Lemma inc_shield_n n : forall w,
  0 <= shields_remaining w <= 99 ->
  exists w',
    repeat_call (S n) (inc_shield jitter) w = Ret tt w' /\
    shields_remaining w' = count_after (shields_remaining w) (S n) /\
    health w' = health w.
Proof.
  induction n as [|n IH]; intros w Hh;
    destruct (inc_shield_run w) as (ev & dt & k & E & _ & _); try lia.
  - eexists. cbn [repeat_call]. rewrite (bind_ret _ _ _ _ _ E).
    split; [reflexivity|]. cbn [health shields_remaining after put_shields].
    split; [symmetry; apply count_after_one, Hh | reflexivity].
  - destruct (IH (after ev dt k (put_shields (next_count (shields_remaining w)) w)))
      as (w' & E' & Eh & Es).
    { cbn [shields_remaining after put_shields].
      pose proof (next_count_range _ Hh). lia. }
    exists w'. change (repeat_call (S (S n)) (inc_shield jitter))
      with (inc_shield jitter ;; repeat_call (S n) (inc_shield jitter)).
    rewrite (bind_ret _ _ _ _ _ E). split; [exact E'|].
    cbn [health shields_remaining after put_shields] in Eh, Es.
    split; [rewrite Eh; apply count_after_next, Hh | exact Es].
Qed.

(** X24. Increments compose to a cycle through 1..99: from a counter c in
    [0,99], n calls of inc_health in a row (n at least 1) leave health at
    (c - 1 + n) mod 99 + 1 and shields_remaining as it was, and likewise
    inc_shield; so every value from 1 to 99 is reached within 99 presses,
    99 presses from a value in [1,99] give it back, and 0 is never
    reached. *)
Theorem increments_cycle n w :
  (1 <= n)%nat ->
  (0 <= health w <= 99 ->
   exists w',
     repeat_call n (inc_health jitter) w = Ret tt w' /\
     health w' = count_after (health w) n /\
     1 <= health w' <= 99 /\
     shields_remaining w' = shields_remaining w /\
     (n = 99%nat -> 1 <= health w -> health w' = health w)) /\
  (0 <= shields_remaining w <= 99 ->
   exists w',
     repeat_call n (inc_shield jitter) w = Ret tt w' /\
     shields_remaining w' = count_after (shields_remaining w) n /\
     1 <= shields_remaining w' <= 99 /\
     health w' = health w /\
     (n = 99%nat -> 1 <= shields_remaining w ->
      shields_remaining w' = shields_remaining w)).
Proof.
  intros Hn. destruct n as [|n]; [lia|].
  assert (Hr : forall c, 1 <= count_after c (S n) <= 99).
  { intros c. unfold count_after.
    pose proof (Z.mod_pos_bound (c - 1 + Z.of_nat (S n)) 99 ltac:(lia)). lia. }
  assert (Hc : forall c, S n = 99%nat -> 1 <= c <= 99 -> count_after c (S n) = c).
  { intros c -> Hc1. unfold count_after.
    replace (c - 1 + Z.of_nat 99) with (c - 1 + 1 * 99) by lia.
    rewrite Z.mod_add by lia. rewrite Z.mod_small by lia. lia. }
  split; intros Hh.
  - destruct (inc_health_n n w Hh) as (w' & E & Eh & Es).
    exists w'. split; [exact E|]. split; [exact Eh|].
    split; [rewrite Eh; apply Hr|]. split; [exact Es|].
    intros E99 H1. rewrite Eh. apply Hc; [exact E99 | lia].
  - destruct (inc_shield_n n w Hh) as (w' & E & Eh & Es).
    exists w'. split; [exact E|]. split; [exact Eh|].
    split; [rewrite Eh; apply Hr|]. split; [exact Es|].
    intros E99 H1. rewrite Eh. apply Hc; [exact E99 | lia].
Qed.

End Proofs.

(* ===================================================================== *)
(** ** Concrete runs *)
(* ===================================================================== *)


Example shield_twice_values :
  shield_values (trace (final (shield_handler shield_twice busy 1000 mid_game)))
  = [10; 11; 11; 12; 13; 14].
Proof. vm_compute. reflexivity. Qed.


(** The same presses a little after power-on, for comparison: the count
    goes down once a second and stops at the floor. *)
Example floor_kept_early :
  let l := fun p t => play_over_wrap p (t + (clock_wrap - 1069 - 5000)) in
  let r := shield_handler l busy 1000 (elapse 5000 mid_game) in
  (returned r, shield_values (trace (final r)))
  = (Some tt, [5; 5; 6; 7; 8; 9; 10; 11; 12; 13; 14]).
Proof. vm_compute. reflexivity. Qed.

(** The pass of [loop] in which those presses fall, from the poll of the
    beacon 1 ms earlier: the renderings are 15 (first press), the health
    (second press), -15 (the activation that the second press starts), the
    health again, and 9 once the beacon has lit. *)
Example renderings_over_wrap :
  let r := loop play_over_wrap busy 1000 (elapse (-1) late_game) in
  (returned r, health (final r), shields_remaining (final r),
   map (fun tn => (fst tn - clock_wrap, snd tn))
       (rev (shown_log (trace (final r)))))
  = (Some tt, 9, -15,
     [(-1010, 15); (29148, 10); (29222, -15); (29354, 10); (29990, 9)]).
Proof. vm_compute. reflexivity. Qed.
====
What you should do ▸ Would you copy out each record precisely as it stands?

Your solution ▸
Lemma inc_shield_n n : forall w,
  0 <= shields_remaining w <= 99 ->
  exists w',
    repeat_call (S n) (inc_shield jitter) w = Ret tt w' /\
    shields_remaining w' = count_after (shields_remaining w) (S n) /\
    health w' = health w.
Proof.
  induction n as [|n IH]; intros w Hh;
    destruct (inc_shield_run w) as (ev & dt & k & E & _ & _); try lia.
  - eexists. cbn [repeat_call]. rewrite (bind_ret _ _ _ _ _ E).
    split; [reflexivity|]. cbn [health shields_remaining after put_shields].
    split; [symmetry; apply count_after_one, Hh | reflexivity].
  - destruct (IH (after ev dt k (put_shields (next_count (shields_remaining w)) w)))
      as (w' & E' & Eh & Es).
    { cbn [shields_remaining after put_shields].
      pose proof (next_count_range _ Hh). lia. }
    exists w'. change (repeat_call (S (S n)) (inc_shield jitter))
      with (inc_shield jitter ;; repeat_call (S n) (inc_shield jitter)).
    rewrite (bind_ret _ _ _ _ _ E). split; [exact E'|].
    cbn [health shields_remaining after put_shields] in Eh, Es.
    split; [rewrite Eh; apply count_after_next, Hh | exact Es].
Qed.

(** X24. Increments compose to a cycle through 1..99: from a counter c in
    [0,99], n calls of inc_health in a row (n at least 1) leave health at
    (c - 1 + n) mod 99 + 1 and shields_remaining as it was, and likewise
    inc_shield; so every value from 1 to 99 is reached within 99 presses,
    99 presses from a value in [1,99] give it back, and 0 is never
    reached. *)
Theorem increments_cycle n w :
  (1 <= n)%nat ->
  (0 <= health w <= 99 ->
   exists w',
     repeat_call n (inc_health jitter) w = Ret tt w' /\
     health w' = count_after (health w) n /\
     1 <= health w' <= 99 /\
     shields_remaining w' = shields_remaining w /\
     (n = 99%nat -> 1 <= health w -> health w' = health w)) /\
  (0 <= shields_remaining w <= 99 ->
   exists w',
     repeat_call n (inc_shield jitter) w = Ret tt w' /\
     shields_remaining w' = count_after (shields_remaining w) n /\
     1 <= shields_remaining w' <= 99 /\
     health w' = health w /\
     (n = 99%nat -> 1 <= shields_remaining w ->
      shields_remaining w' = shields_remaining w)).
Proof.
  intros Hn. destruct n as [|n]; [lia|].
  assert (Hr : forall c, 1 <= count_after c (S n) <= 99).
  { intros c. unfold count_after.
    pose proof (Z.mod_pos_bound (c - 1 + Z.of_nat (S n)) 99 ltac:(lia)). lia. }
  assert (Hc : forall c, S n = 99%nat -> 1 <= c <= 99 -> count_after c (S n) = c).
  { intros c -> Hc1. unfold count_after.
    replace (c - 1 + Z.of_nat 99) with (c - 1 + 1 * 99) by lia.
    rewrite Z.mod_add by lia. rewrite Z.mod_small by lia. lia. }
  split; intros Hh.
  - destruct (inc_health_n n w Hh) as (w' & E & Eh & Es).
    exists w'. split; [exact E|]. split; [exact Eh|].
    split; [rewrite Eh; apply Hr|]. split; [exact Es|].
    intros E99 H1. rewrite Eh. apply Hc; [exact E99 | lia].
  - destruct (inc_shield_n n w Hh) as (w' & E & Eh & Es).
    exists w'. split; [exact E|]. split; [exact Eh|].
    split; [rewrite Eh; apply Hr|]. split; [exact Es|].
    intros E99 H1. rewrite Eh. apply Hc; [exact E99 | lia].
Qed.

End Proofs.

(* ===================================================================== *)
(** ** Concrete runs *)
(* ===================================================================== *)


Example shield_twice_values :
  shield_values (trace (final (shield_handler shield_twice busy 1000 mid_game)))
  = [10; 11; 11; 12; 13; 14].
Proof. vm_compute. reflexivity. Qed.


(** The same presses a little after power-on, for comparison: the count
    goes down once a second and stops at the floor. *)
Example floor_kept_early :
  let l := fun p t => play_over_wrap p (t + (clock_wrap - 1069 - 5000)) in
  let r := shield_handler l busy 1000 (elapse 5000 mid_game) in
  (returned r, shield_values (trace (final r)))
  = (Some tt, [5; 5; 6; 7; 8; 9; 10; 11; 12; 13; 14]).
Proof. vm_compute. reflexivity. Qed.

(** The pass of [loop] in which those presses fall, from the poll of the
    beacon 1 ms earlier: the renderings are 15 (first press), the health
    (second press), -15 (the activation that the second press starts), the
    health again, and 9 once the beacon has lit. *)
Example renderings_over_wrap :
  let r := loop play_over_wrap busy 1000 (elapse (-1) late_game) in
  (returned r, health (final r), shields_remaining (final r),
   map (fun tn => (fst tn - clock_wrap, snd tn))
       (rev (shown_log (trace (final r)))))
  = (Some tt, 9, -15,
     [(-1010, 15); (29148, 10); (29222, -15); (29354, 10); (29990, 9)]).
Proof. vm_compute. reflexivity. Qed.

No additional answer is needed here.